Сергей поиграл минут двадцать и устал. Стал мало двигаться. С трибуны руководство кричит:
– Играть можешь?
– Могу!
– Прибавь!
– Играть могу, прибавить нет!…
Первый раз я поехал на сбор в Китай в начале пятьдесят восьмого. По характеру я дружелюбный и необидчивый, поэтому ребята приняли меня «за своего». Впрочем, это никак не отразилось на месте в основном составе. Уж больно много хороших футболистов собралось. Общее настроение в команде иллюстрирует один интересный эпизод. Перед поездкой в Швецию устроили проверочный матч в «Лужниках» – первый состав на второй. Пришло тысяч пятьдесят зрителей. А для большей принципиальности пообещали премиальные по две тысячи рублей каждому победителю. Минут за пятнадцать до конца при счете 0:1 Заур Калоев с моей подачи забил мяч в ворота Яшина. Матч закончился вничью, и руководству не пришлось раскошеливаться. То есть в первую очередь все думали о месте в основном составе, о деньгах не думали.
К моим достоинствам часто относят умение «в нужный момент снять психологическое напряжение в команде». Проще говоря, способность после изнурительных занятий, когда ни у кого уже нет сил и нервы на пределе, найти в себе эти силы, чтобы развеселить ребят. С шуткой и усталость забывается. Правда, слова в «нужный момент» уже позже добавили, для красоты, потому что иногда мне такие «снятия» выходили боком.
В Китае мы жили на острове возле города Кантона (Гуанчжоу). Там у нас были свои повара, хотя им помогали и китайцы, один из которых даже обнаружил бомбу, подложенную на нашей базе чанкайшистами. А когда по субботам мы переправлялись на прогулку в Кантон, то питались в ресторане. И однажды нам подали суп из акульих плавников, а на второе очень вкусные засушенные лапки, посыпанные какими-то китайскими специями. Вдруг мимо нас работники ресторана несут клетки, а в клетках кошки пищат. Мы поинтересовались у официанта, зачем мучают животных. А он улыбается и показывает на блюдо. Мишку Огонькова тут же и начало тошнить. Ну, а мы – молодые, здоровые, безголовые. Уже на базе, как только начинаем есть даже нашу русскую пищу, так тихонечко зовем: «Кис-кис-кис». Несчастный Мишка убегал из-за стола, похудел на четыре килограмма. И Качалину пришлось даже специальное собрание по этому поводу собирать. Приказ издал: под угрозой отчисления прекратить травить Огонькова.
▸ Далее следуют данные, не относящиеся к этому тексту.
Lemma contents_NoDup t : well_named t = true → NoDup (map fst (contents t)).
Proof.
  induction t as [data|entries IH] using node_induction; intros Hwn; [apply NoDup_nil_2|].
  apply well_named_folder in Hwn as [Hnd Hall].
  induction entries as [|[name [d|es]] entries IHe].
  - apply NoDup_nil_2.
  - apply Forall_cons in IH as [_ IH], Hall as [[Hname _] Hall].
    simpl in Hnd. apply NoDup_cons in Hnd as [Hfresh Hnd].
    assert (Hwn' : well_named (Folder entries) = true).
    { apply well_named_folder. by split. }
    specialize (IHe IH Hnd Hall).
    cbn [contents flat_map fst snd app map] in *.
    apply NoDup_cons_2; [|exact IHe].
    intros ([x d'] & Hx & Hin)%list_elem_of_fmap. simpl in Hx. subst x.
    change (flat_map _ entries ++ flat_map _ entries) with (contents (Folder entries)) in Hin.
    apply elem_of_contents in Hin as [Hin|(n & es & r & _ & _ & Heq)].
    + apply Hfresh. apply list_elem_of_fmap. by exists (name, File d').
    + apply plain_spec in Hname as [_ Hno]. by rewrite Heq, has_slash_below in Hno.
  - apply Forall_cons in IH as [IHsub IH], Hall as [[Hname Hsub] Hall].
    simpl in Hnd. apply NoDup_cons in Hnd as [Hfresh Hnd].
    assert (Hwn' : well_named (Folder entries) = true).
    { apply well_named_folder. by split. }
    specialize (IHe IH Hnd Hall). simpl in IHsub.
    cbn [contents flat_map fst snd app] in *.
    change (flat_map (λ e : string * node, match e.2 with
                       | File data => [(e.1, data)] | Folder _ => [] end) entries)
      with (flat_map (λ e : string * node, match snd e with
                       | File data => [(fst e, data)] | Folder _ => [] end) entries).
    match goal with |- NoDup (map fst (?a ++ ?b ++ ?c)) =>
      assert (Hperm : a ++ b ++ c ≡ₚ b ++ (a ++ c))
        by (rewrite !app_assoc; apply Permutation_app_tail, Permutation_app_comm)
    end.
    rewrite Hperm, map_app. apply NoDup_app. split; [|split].
    + apply map_below_NoDup. by apply IHsub.
    + intros x ([x' d1] & -> & ([r d1'] & [= -> ->] & Hr)%list_elem_of_fmap)%list_elem_of_fmap.
      intros ([x d2] & Hx & Hin)%list_elem_of_fmap. simpl in Hx. subst x.
      change (flat_map _ entries ++ flat_map _ entries) with (contents (Folder entries)) in Hin.
      apply elem_of_contents in Hin as [Hin|(n & es' & r' & Hin & _ & Heq)].
      * destruct (well_named_entry _ _ _ Hwn' Hin) as [[_ Hno]%plain_spec _].
        by rewrite has_slash_below in Hno.
      * destruct (well_named_entry _ _ _ Hwn' Hin) as [[_ Hno']%plain_spec _].
        apply plain_spec in Hname as [_ Hno].
        destruct (below_inj _ _ _ _ Hno Hno' Heq) as [-> _].
        apply Hfresh. apply list_elem_of_fmap. by exists (n, Folder es').
    + exact IHe.
Qed.
(** ** Clicks *)

Lemma forEachM_rel {A T} (f : T → A → result T) (R : T → T → Prop) :
  (∀ s, R s s) → (∀ s1 s2 s3, R s1 s2 → R s2 s3 → R s1 s3) →
  (∀ s a s', f s a = Ok s' → R s s') →
  ∀ l s s', forEachM f l s = Ok s' → R s s'.
Proof.
  intros Hrefl Htrans Hstep l s s' H.
  apply (forEachM_inv f R (λ _ _, True)) in H; [by destruct H|done..|].
  intros s0 a s1 H0. split; [by eapply Hstep|done].
Qed.

(** [trySwapGems] as a caller that awaits it sees it is the part that
    runs at once, the exchange, followed by what is left of it. *)
Lemma trySwapGems_resume scene fuel st gem1 gem2 :
  trySwapGems scene fuel st gem1 gem2
  = (st1 ← exchangeGems (setCanInput st false) gem1 gem2;
     resumeSwap scene fuel gem1 gem2 st1).
Proof.
  unfold trySwapGems, resumeSwap.
  change (swapGems scene (setCanInput st false) gem1 gem2)
    with (st1 ← exchangeGems (setCanInput st false) gem1 gem2;
          _ ← playSwapSound scene; Ok st1).
  destruct (exchangeGems (setCanInput st false) gem1 gem2); simpl; [|done..].
  destruct (playSwapSound scene) as [[]| |]; simpl; reflexivity.
Qed.

(** When no write raises, [startSwap] ends on the board of the
    exchange. *)
Lemma startSwap_exchange st gem1 gem2 st1 :
  exchangeGems (setCanInput st false) gem1 gem2 = Ok st1 →
  startSwap st gem1 gem2 = st1.
Proof.
  unfold exchangeGems, placeBoth, startSwap. simpl. intros H.
  apply bind_Ok in H as (g & Hg & [= <-]).
  apply bind_Ok in Hg as (g1 & E1 & E2). by rewrite E1, E2.
Qed.

Lemma startSwap_fields st gem1 gem2 :
  canInput (startSwap st gem1 gem2) = false ∧
  selectedGem (startSwap st gem1 gem2) = selectedGem st.
Proof.
  unfold startSwap. simpl.
  destruct (cellSet _ _ _ _) as [g1| |]; [|done..].
  by destruct (cellSet g1 _ _ _).
Qed.

(** A click on a gem next to the selected one starts a swap and returns
    when the swap first suspends: input is disabled, the selection is as
    it was, and the two gems are exchanged.  With the scene of the
    repository what is left of the swap raises at the swap sound, so
    input is never enabled again: every later click returns without any
    effect. *)
Theorem handleGemClick_swap_disables_input st selected gem :
  canInput st = true → selectedGem st = Some selected → selected ≠ gem →
  areGemsAdjacent st selected gem = true →
  canInput (handleGemClick st gem) = false ∧
  selectedGem (handleGemClick st gem) = Some selected ∧
  (∀ st1, exchangeGems (setCanInput st false) selected gem = Ok st1 →
          handleGemClick st gem = st1 ∧
          ∀ combo score fuel,
            resumeSwap (gameScene combo score) fuel selected gem st1
            = TypeError) ∧
  (∀ gem', handleGemClick (handleGemClick st gem) gem'
           = handleGemClick st gem).
Proof.
  intros Hin Hsel Hne Hadj.
  assert (E : handleGemClick st gem = startSwap st selected gem).
  { unfold handleGemClick. rewrite Hin, Hsel, Hadj. simpl.
    by destruct (Nat.eqb_spec selected gem). }
  rewrite E. destruct (startSwap_fields st selected gem) as [Hc Hs].
  split; [done|]. split; [congruence|]. split.
  - intros st1 H1. split; [by apply startSwap_exchange|done].
  - intros gem'. unfold handleGemClick at 1. by rewrite Hc.
Qed.
(** * Errodator: a shallow embedding of [Errod], [basicInternalError] and
      [Errodator] (index.js), with the properties of its dispatch logic.

    JavaScript values are modelled as a closed inductive type.  Objects carry
    their class (the prototype chain the library can observe through
    [instanceof] and through the inherited [message]/[name] defaults) and a
    finite map of own data properties, each with its enumerable attribute.
    Accessor properties, symbols and the engine specific [stack] property
    are outside the model: every own property is a writable data property
    under a string key.  The one accessor that [Object.assign] can reach on
    a fresh instance, the [__proto__] setter of [Object.prototype], is
    modelled where it is written to. *)

From stdpp Require Import gmap strings list fin_maps pretty.

Open Scope string_scope.
Open Scope list_scope.

Set Warnings "-register-all".

(** ** Values *)

(** The functions a program can hold: the library's own default internal
    handler, and the functions written by the user, told apart by a number. *)
Inductive FunId :=
  | BasicInternalError
  | UserFun (n : nat).

(** The prototype of an object.  First the classes whose instances the
    library creates or inspects: [Errod] extends [Error]; [TypeError] is what
    the engine throws on a property read from [null] or [undefined] and on a
    call of something not callable.  Then what the [__proto__] setter can
    leave behind: no prototype at all, or an object given as a value. *)
Inductive JsClass :=
  | ObjectClass
  | ErrorClass
  | TypeErrorClass
  | ErrodClass
  | NullProto
  | InstanceProto (proto : JsVal)

with JsVal :=
  | VUndefined
  | VNull
  | VBool (b : bool)
  | VNum (z : Z)
  | VNaN
  | VStr (s : string)
  | VFun (f : FunId)
  | VObj (cls : JsClass) (props : gmap string (JsVal * bool)).

(** An own property: its value and whether it is enumerable. *)
Abbreviation Slot := (JsVal * bool)%type.
Abbreviation Props := (gmap string Slot).

Definition slot_value (p : Slot) : JsVal := fst p.
Definition slot_enumerable (p : Slot) : bool := snd p.

(** [typeof v] *)
Definition typeof (v : JsVal) : string :=
  match v with
  | VUndefined => "undefined"
  | VNull => "object"
  | VBool _ => "boolean"
  | VNum _ | VNaN => "number"
  | VStr _ => "string"
  | VFun _ => "function"
  | VObj _ _ => "object"
  end.

(** ToBoolean *)
Definition truthy (v : JsVal) : bool :=
  match v with
  | VUndefined | VNull | VNaN => false
  | VBool b => b
  | VNum z => negb (Z.eqb z 0)
  | VStr s => negb (String.eqb s "")
  | VFun _ | VObj _ _ => true
  end.

(** [null] and [undefined] have no properties: reading one throws. *)
Definition nullish (v : JsVal) : bool :=
  match v with
  | VUndefined | VNull => true
  | _ => false
  end.

(** Whether [Errod.prototype] is on the chain that starts at a prototype. *)
Fixpoint class_is_Errod (cls : JsClass) : bool :=
  match cls with
  | ErrodClass => true
  | InstanceProto (VObj cls' _) => class_is_Errod cls'
  | _ => false
  end.

(** [v instanceof Errod]: [Errod.prototype] is on the prototype chain of the
    object [v]. *)
Definition instanceof_Errod (v : JsVal) : bool :=
  match v with
  | VObj cls _ => class_is_Errod cls
  | _ => false
  end.
(** [stop()] answers true exactly when the engine reports the stream not
    running afterwards; after such an answer a second [stop()] answers
    true again and asks the engine for nothing but the state. *)
Theorem stop_reports_engine_state (p : Private t) :
  result (stop p) = negb (isStreamRunning (audio (after (stop p))))
  /\ (result (stop p) = true ->
      stop (after (stop p)) = (true, after (stop p), [CallIsStreamRunning])).
Proof.
  assert (Hres : result (stop p)
                 = negb (isStreamRunning (audio (after (stop p))))).
  { destruct (isStreamRunning (audio p)) eqn:E.
    - rewrite stop_when_running by exact E. reflexivity.
    - rewrite stop_when_stopped by exact E. outcome. now rewrite E. }
  split; [exact Hres |].
  intros Hok. apply stop_when_stopped.
  rewrite Hres in Hok. now apply negb_true_iff in Hok.
Qed.

(** A [start()] that answers true leaves a stream the engine reports
    running, and the [stop()] that follows does ask the engine to stop it:
    one [stopStream] between two state queries. *)
Theorem start_then_stop (p : Private t) :
  result (start p) = true ->
  isStreamRunning (audio (after (start p))) = true
  /\ calls (stop (after (start p)))
     = [CallIsStreamRunning; CallStopStream; CallIsStreamRunning]
  /\ result (stop (after (start p)))
     = negb (isStreamRunning (stopStream (audio (after (start p))))).
Proof.
  intros Hok.
  assert (Hrun : isStreamRunning (audio (after (start p))) = true).
  { rewrite start_after_open in Hok |- *.
    destruct (result (open p)); [exact Hok | discriminate]. }
  split; [exact Hrun |].
  rewrite stop_when_running by exact Hrun. split; reflexivity.
Qed.

(** An [open()] that answers true leaves a stream the engine reports open,
    and the [close()] that follows does close it: one [closeStream] after
    the state query. *)
Theorem open_then_close (p : Private t) :
  result (open p) = true ->
  isStreamOpen (audio (after (open p))) = true
  /\ close (after (open p))
     = (tt, set_audio (closeStream (audio (after (open p)))) (after (open p)),
        [CallIsStreamOpen; CallCloseStream]).
Proof.
  intros Hok.
  assert (Hopen : isStreamOpen (audio (after (open p))) = true)
    by (rewrite <- open_result_is_engine_state; exact Hok).
  split; [exact Hopen |].
  rewrite close_cases, Hopen. reflexivity.
Qed.

(** [start()] on a stream the engine reports open does not open it again,
    and it asks the engine to start the stream without asking first
    whether it runs already. *)
Theorem start_on_open_stream (p : Private t) :
  isStreamOpen (audio p) = true ->
  start p =
    (isStreamRunning (startStream (audio p)),
     set_audio (startStream (audio p)) p,
     [CallIsStreamOpen; CallStartStream; CallIsStreamRunning]).
Proof.
  intros Hopen. rewrite start_after_open.
  rewrite open_when_open by exact Hopen. reflexivity.
Qed.

(** The life-cycle operations never touch the format, the sample rate, the
    stream parameters or the options of a context; [close()] and [stop()]
    leave the buffer size alone as well. *)
Theorem lifecycle_keeps_configuration (p : Private t) :
  (forall q,
      q = after (open p) \/ q = after (start p)
      \/ q = after (close p) \/ q = after (stop p) ->
      format q = format p
      /\ sampleRate q = sampleRate p
      /\ inParams q = inParams p
      /\ outParams q = outParams p
      /\ opts q = opts p)
  /\ bufferFrames (after (close p)) = bufferFrames p
  /\ bufferFrames (after (stop p)) = bufferFrames p.
Proof.
  split; [| split].
  - intros q [-> | [-> | [-> | ->]]].
    + apply open_frame.
    + rewrite start_after_open.
      destruct (result (open p)); outcome; apply open_frame.
    + rewrite close_cases.
      destruct (isStreamOpen (audio p)); outcome; tauto.
    + destruct (isStreamRunning (audio p)) eqn:E;
        [rewrite stop_when_running by exact E
        | rewrite stop_when_stopped by exact E];
        outcome; tauto.
  - rewrite close_cases.
    destruct (isStreamOpen (audio p)); reflexivity.
  - destruct (isStreamRunning (audio p)) eqn:E;
      [rewrite stop_when_running by exact E
      | rewrite stop_when_stopped by exact E];
      reflexivity.
Qed.

(** What each operation asks of the engine, and so what it never asks.
    [close()] only queries the open state and closes; [stop()] only
    queries the running state and stops; [open()] and [start()] never
    close or stop a stream, and any [openStream] they issue carries the
    configuration the context held when the operation began. *)
Theorem lifecycle_requests (p : Private t) (c : NativeCall) :
  (In c (calls (close p)) -> c = CallIsStreamOpen \/ c = CallCloseStream)
  /\ (In c (calls (stop p)) -> c = CallIsStreamRunning \/ c = CallStopStream)
  /\ (In c (calls (open p)) ->
      c = CallIsStreamOpen \/ c = CallOpenStream (open_args p))
  /\ (In c (calls (start p)) ->
      c = CallIsStreamOpen \/ c = CallOpenStream (open_args p)
      \/ c = CallStartStream \/ c = CallIsStreamRunning).
Proof.
  assert (Hopen : In c (calls (open p)) ->
            c = CallIsStreamOpen \/ c = CallOpenStream (open_args p)).
  { destruct (isStreamOpen (audio p)) eqn:E;
      [rewrite open_when_open by exact E
      | rewrite open_when_closed by exact E];
      outcome; intuition auto. }
  split; [| split; [| split; [exact Hopen |]]].
  - rewrite close_cases.
    destruct (isStreamOpen (audio p)); outcome; intuition auto.
  - destruct (isStreamRunning (audio p)) eqn:E;
      [rewrite stop_when_running by exact E
      | rewrite stop_when_stopped by exact E];
      outcome; intuition auto.
  - rewrite start_after_open.
    destruct (result (open p)); unfold calls at 1; simpl;
      fold (calls (open p)).
    + rewrite in_app_iff. simpl. intuition auto.
    + intros Hin. destruct (Hopen Hin); auto.
Qed.

(** The public [open()] and [isOpen()] agree: what [open()] returns is
    what [isOpen()] answers on the context right after. *)
Theorem StreamContext_open_agrees_with_isOpen
    (ctx ctx' : StreamContext t) (r : bool) (cs : list NativeCall) :
  StreamContext_open ctx = Some (r, ctx', cs) ->
  isOpen ctx' = Some r.
Proof.
  unfold StreamContext_open, isOpen.
  destruct (d ctx) as [p |]; [| discriminate].
  pose proof (open_result_is_engine_state p) as Hres.
  destruct (open p) as [[r0 p'] cs0]. unfold result, after in Hres.
  simpl in Hres. intros E. injection E as <- <- <-. simpl.
  now rewrite Hres.
Qed.

(** The public members dereference [d] unchecked.  On what [create]
    returns they have a defined result exactly when at least one index is
    non-negative; on the null context of two negative indices none has. *)
Theorem public_members_need_a_device (inputDevice outputDevice : Z) :
  (StreamContext_open (create inputDevice outputDevice) = None
     <-> inputDevice < 0 /\ outputDevice < 0)
  /\ (StreamContext_close (create inputDevice outputDevice) = None
     <-> inputDevice < 0 /\ outputDevice < 0)
  /\ (isOpen (create inputDevice outputDevice) = None
     <-> inputDevice < 0 /\ outputDevice < 0)
  /\ (isRunning (create inputDevice outputDevice) = None
     <-> inputDevice < 0 /\ outputDevice < 0).
Proof.
  assert (Hnull : d (create inputDevice outputDevice) = None
                  <-> inputDevice < 0 /\ outputDevice < 0).
  { unfold create.
    destruct (Z.ltb_spec inputDevice 0), (Z.ltb_spec outputDevice 0); simpl;
      (split; [intros E; try discriminate; lia | intros [? ?]; auto; lia]). }
  unfold StreamContext_open, StreamContext_close, isOpen, isRunning.
  rewrite <- Hnull.
  destruct (d (create inputDevice outputDevice)) as [p |].
  - destruct (open p) as [[r1 p1] c1], (close p) as [[r2 p2] c2].
    repeat split; intros; discriminate.
  - repeat split; reflexivity.
Qed.

End LifecycleCompositions.

(** On the test engine: the running playback stream is stopped by one
    [stop()], and a second one has nothing left to ask for. *)
Lemma stop_reports_engine_state_witness :
  StreamContext.result (StreamContext.stop TestEngine.playback_running) = true
  /\ StreamContext.stop
       (StreamContext.after (StreamContext.stop TestEngine.playback_running))
     = (true,
        StreamContext.after (StreamContext.stop TestEngine.playback_running),
        [StreamContext.CallIsStreamRunning]).
Proof.
  split; [reflexivity |].
  apply (proj2 (stop_reports_engine_state TestEngine.playback_running)).
  reflexivity.
Defined.

(** On the test engine: [start()] then [stop()] on the playback context. *)
Lemma start_then_stop_witness :
  StreamContext.result (StreamContext.start TestEngine.playback) = true
  /\ RtAudio.isStreamRunning (StreamContext.audio TestEngine.playback_running)
     = true
  /\ StreamContext.calls (StreamContext.stop TestEngine.playback_running)
     = [StreamContext.CallIsStreamRunning;
        StreamContext.CallStopStream;
        StreamContext.CallIsStreamRunning].
Proof.
  split; [reflexivity |].
  destruct (start_then_stop TestEngine.playback) as (Hrun & Hcalls & _);
    [reflexivity |].
  split; [exact Hrun | exact Hcalls].
Defined.

(** On the test engine: [open()] then [close()] on the playback context. *)
Lemma open_then_close_witness :
  StreamContext.result (StreamContext.open TestEngine.playback) = true
  /\ StreamContext.calls (StreamContext.close TestEngine.playback_opened)
     = [StreamContext.CallIsStreamOpen; StreamContext.CallCloseStream].
Proof.
  split; [reflexivity |].
  destruct (open_then_close TestEngine.playback) as [_ Hclose];
    [reflexivity |].
  unfold TestEngine.playback_opened. rewrite Hclose. reflexivity.
Defined.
В Союзе тренировались в Озерах – прекрасная база под Москвой, бывшая «резиденция» немецкого фельдмаршала Паулюса, которого взяли в плен под Сталинградом. Он потом читал лекции в нашем Генштабе и жил в Озерах под охраной. Там сохранился металлический профиль цапли при фонтане. Вся в дырках, фельдмаршал в заточении палил в нее из пистолета.
На сборах моими соседями по комнате обычно становились торпедовцы. Если селили по четыре человека, как это бывало, например, в Тарасовке, то я жил с Валей Ивановым, Славой Метревели, Эдиком Стрельцовым (до трагедии), в шестьдесят первом – с Валерой Ворониным.